Texas A&M University today recognized five of its most outstanding faculty members with one of its highest honors: the title of University Distinguished Professor.
The five new University Distinguished Professors join more than 90 current faculty members who hold the title. The designation identifies faculty members who are preeminent in their fields, who have made at least one seminal contribution to their discipline, and whose work is central in any narrative of the field and is widely recognized to have changed the direction of scholarship in the field.
“University Distinguished Professors represent the highest level of achievement for our faculty,” said Dr. Carol A. Fierke, provost and executive vice president. “They are recognized as preeminent scholars in their fields and their accomplishments are exemplified by seminal contributions to their respective disciplines. They demonstrate to the world the high quality of scholarship underway at Texas A&M University.”
For 2018, the new University Distinguished Professors are:
Vytas A. Bankaitis, professor, Department of Molecular and Cellular Medicine, College of Medicine and professor of biochemistry and biophysics, College of Agriculture and Life Sciences, holder of the E.L. Wehner-Welch Foundation Chair in Chemistry, Department of Chemistry, College of Science. Bankaitis has made groundbreaking contributions in the field of phosphoinositide signal transduction. His laboratory discovered that lipid signaling is an essential regulatory component of membrane trafficking—a discovery that opened a new field in cell biology.
Timothy R. Elliott, professor, Department of Educational Psychology, College of Education & Human Development. Elliott has changed the science of rehabilitation psychology. One of his greatest accomplishments is in the field of telehealth. Because of Elliott’s research and innovative vision for training students, the doctoral program in counseling psychology at Texas A&M is the only accredited U.S. program that staffs and manages a telepsychology clinic that provides training and clinical services.

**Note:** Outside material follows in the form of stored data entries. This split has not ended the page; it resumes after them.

(* ===== verification/Plugin.v ===== *)
(** * Life of the serializer plugin ([sql_serializer.cpp])

    Options, the checks of the database, construction, the notifications of the chain that
    are not about the content of a block, and shutdown.  The indexation state, the
    write-ahead log and the processors with a connection are the ones of the other files.

    A processor of this file runs one transaction; [env_of n] is the server as the n-th of
    them sees it.  What its queries return at startup is a record of [answers]. *)

From S2P Require Import Prelude Text CachedData IndexationState WriteAheadLog.
From S2P Require Import WalRecovery TransactionControllers IndexController Serializer.
From Stdlib Require Import ZArith Lia Ascii String.
From stdpp Require Import base list strings.

Open Scope Z_scope.
Open Scope haf_scope.

(** ** Options *)

Record options := {
  o_psql_url : option chars;
  o_index_threshold : Z;
  o_massive_index_policy : string;
  o_index_monitor_retry_budget : Z;
  o_operations_threads_number : Z;
  o_transactions_threads_number : Z;
  o_account_operations_threads_number : Z;
  o_enable_account_operations_dump : bool;
  o_force_open_inconsistent : bool;
  o_livesync_threshold : Z;
  o_enable_filter : bool;
  o_first_block : Z;
  o_wal_directory : option chars;
  o_wal_queue_depth : Z;
  o_prune_blocks : Z;
  o_lite_mode : bool;
  o_lite_schema : bool;
  o_force_replay : option bool;                     (* of the chain plugin *)
  o_replay_blockchain : bool
}.

(** The values [set_program_options] gives to options that are not set. *)
Definition set_program_options (DEFAULT_INDEX_MONITOR_RETRY_BUDGET : Z) : options := {|
  o_psql_url := None;
  o_index_threshold := 20000000;
  o_massive_index_policy := "drop-all";
  o_index_monitor_retry_budget := DEFAULT_INDEX_MONITOR_RETRY_BUDGET;
  o_operations_threads_number := 5;
  o_transactions_threads_number := 2;
  o_account_operations_threads_number := 2;
  o_enable_account_operations_dump := true;
  o_force_open_inconsistent := false;
  o_livesync_threshold := 0;
  o_enable_filter := true;
  o_first_block := 1;
  o_wal_directory := None;
  o_wal_queue_depth := 200;
  o_prune_blocks := 0;
  o_lite_mode := false;
  o_lite_schema := false;
  o_force_replay := None;
  o_replay_blockchain := false
|}.

(** [boost::filesystem::path] *)
Definition is_relative (p : chars) : bool := match p with c :: _ => negb (Ascii.eqb c "/") | [] => true end.
Definition append_path (p q : chars) : chars := p ++ lit "/" ++ q.

Definition wal_directory_of (data_dir : chars) (o : options) : chars :=
  match o_wal_directory o with
  | None => append_path (append_path data_dir (lit "blockchain")) (lit "haf_wal")
  | Some wal_dir_option =>
      if is_relative wal_dir_option then append_path data_dir wal_dir_option else wal_dir_option
  end.

Definition replay_blocklog_of (o : options) : bool :=
  o_replay_blockchain o || default false (o_force_replay o).

(** ** Processors *)

Inductive plugin_error :=
| UrlRequired                                       (* "`psql-url` is required argument" *)
| FirstBlockLessThanOne
| InvalidDatabase                                   (* "SQL database is in invalid state" *)
| UnknownPolicy (msg : string)
| ProcessorFailed (e : tx_error)
| WalFailed (e : wal_error)
| IndexationFailed (e : is_error)
| FailedToStart (cause : plugin_error).             (* hive::chain::plugin_exception *)

Record processors := {
  pr_started : nat;
  pr_committed : list (list chars);                 (* the transactions committed *)
  pr_node_killed : bool                             (* a thread has called kill_node *)
}.

(** What the server answers to the questions of startup. *)
Record answers := {
  a_extension : bool;                               (* a row of pg_extension *)
  a_irreversible_dirty : list bool;                 (* rows of hive.is_irreversible_dirty() *)
  a_operation_types : bool;                         (* a row of hafd.operation_types *)
  a_max_block : option Z;                           (* the row of the last block *)
  a_interrupted : bool; a_psql_head : Z;            (* of the indexation state *)
  a_sync_state : string
}.

Section processors.
  Context (env_of : nat -> server_env).

(** The function of a processor executes the statements; [ok] is false when an assertion on
    their results fails, before the commit. *)
Definition transaction_of (env : server_env) (statements : list chars) (ok : bool) : TX unit :=
  open_tx env false ;;;
  (fun c => let '(r, c1) := (exec_all env false statements ;;;
                             (if ok then commit env else st_throw AssertFailed)) c in
            (r, (rollback c1).2)).

(** Whether the function gets to the answers to its statements. *)
Definition function_ran (env : server_env) (statements : list chars) : bool :=
  match (open_tx env false ;;; exec_all env false statements) new_controller with (Ok _, _) => true | (Throw _, _) => false end.

(** [trigger] and [join] of a [queries_commit_data_processor]: true when the function has seen
    the answers.  A statement cancelled by the server ends the thread, asks the node to stop and
    does not make [join] throw. *)
Definition run_function (statements : list chars) (ok : bool) : ST processors plugin_error bool := fun s =>
  let env := env_of (pr_started s) in
  let '(r, c) := transaction_of env statements ok new_controller in
  let '(joined, killed) := thread_outcome r in
  let s' := {| pr_started := S (pr_started s); pr_committed := pr_committed s ++ tc_committed c;
               pr_node_killed := pr_node_killed s || killed |} in
  match joined with Ok _ => (Ok (function_ran env statements), s') | Throw e => (Throw (ProcessorFailed e), s') end.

Stephen Maren, professor and holder of the Claude H. Everett Jr. ’47 Chair, Department of Psychological & Brain Sciences, College of Liberal Arts. He is a behavioral neuroscientist that specializes in the neurobiology of learning and memory. Maren has made several seminal contributions to uncovering the neurobiological basis of emotional learning and memory, particularly memory of fearful experiences. Each of these contributions has driven new empirical and theoretical work in the field and has been foundational to understanding the basic synaptic and circuit mechanisms underlying both normal and pathological fear memories.
Ryland F. Young III, professor, Regents Professor and Sadie Hatfield Professor of Agriculture, Department of Biochemistry and Biophysics, College of Agriculture and Life Sciences. Young’s research is focused on bacterial viruses, also known as bacteriophage or phage. He and his colleagues have made a series of pioneering discoveries that have enhanced not only our understanding of phage, but also of bacteria themselves.
Guoliang Yu, professor and holder of the Powell Chair in Mathematics, Department of Mathematics, College of Science. Yu is recognized for his contributions, which are central for a rather large area of mathematics, centering on problems such as the Baum-Connes conjecture, the Novikov conjecture, and related geometric properties of groups. The techniques he developed are fundamental for that field. He is one of the world leaders in the area of noncommutative geometry.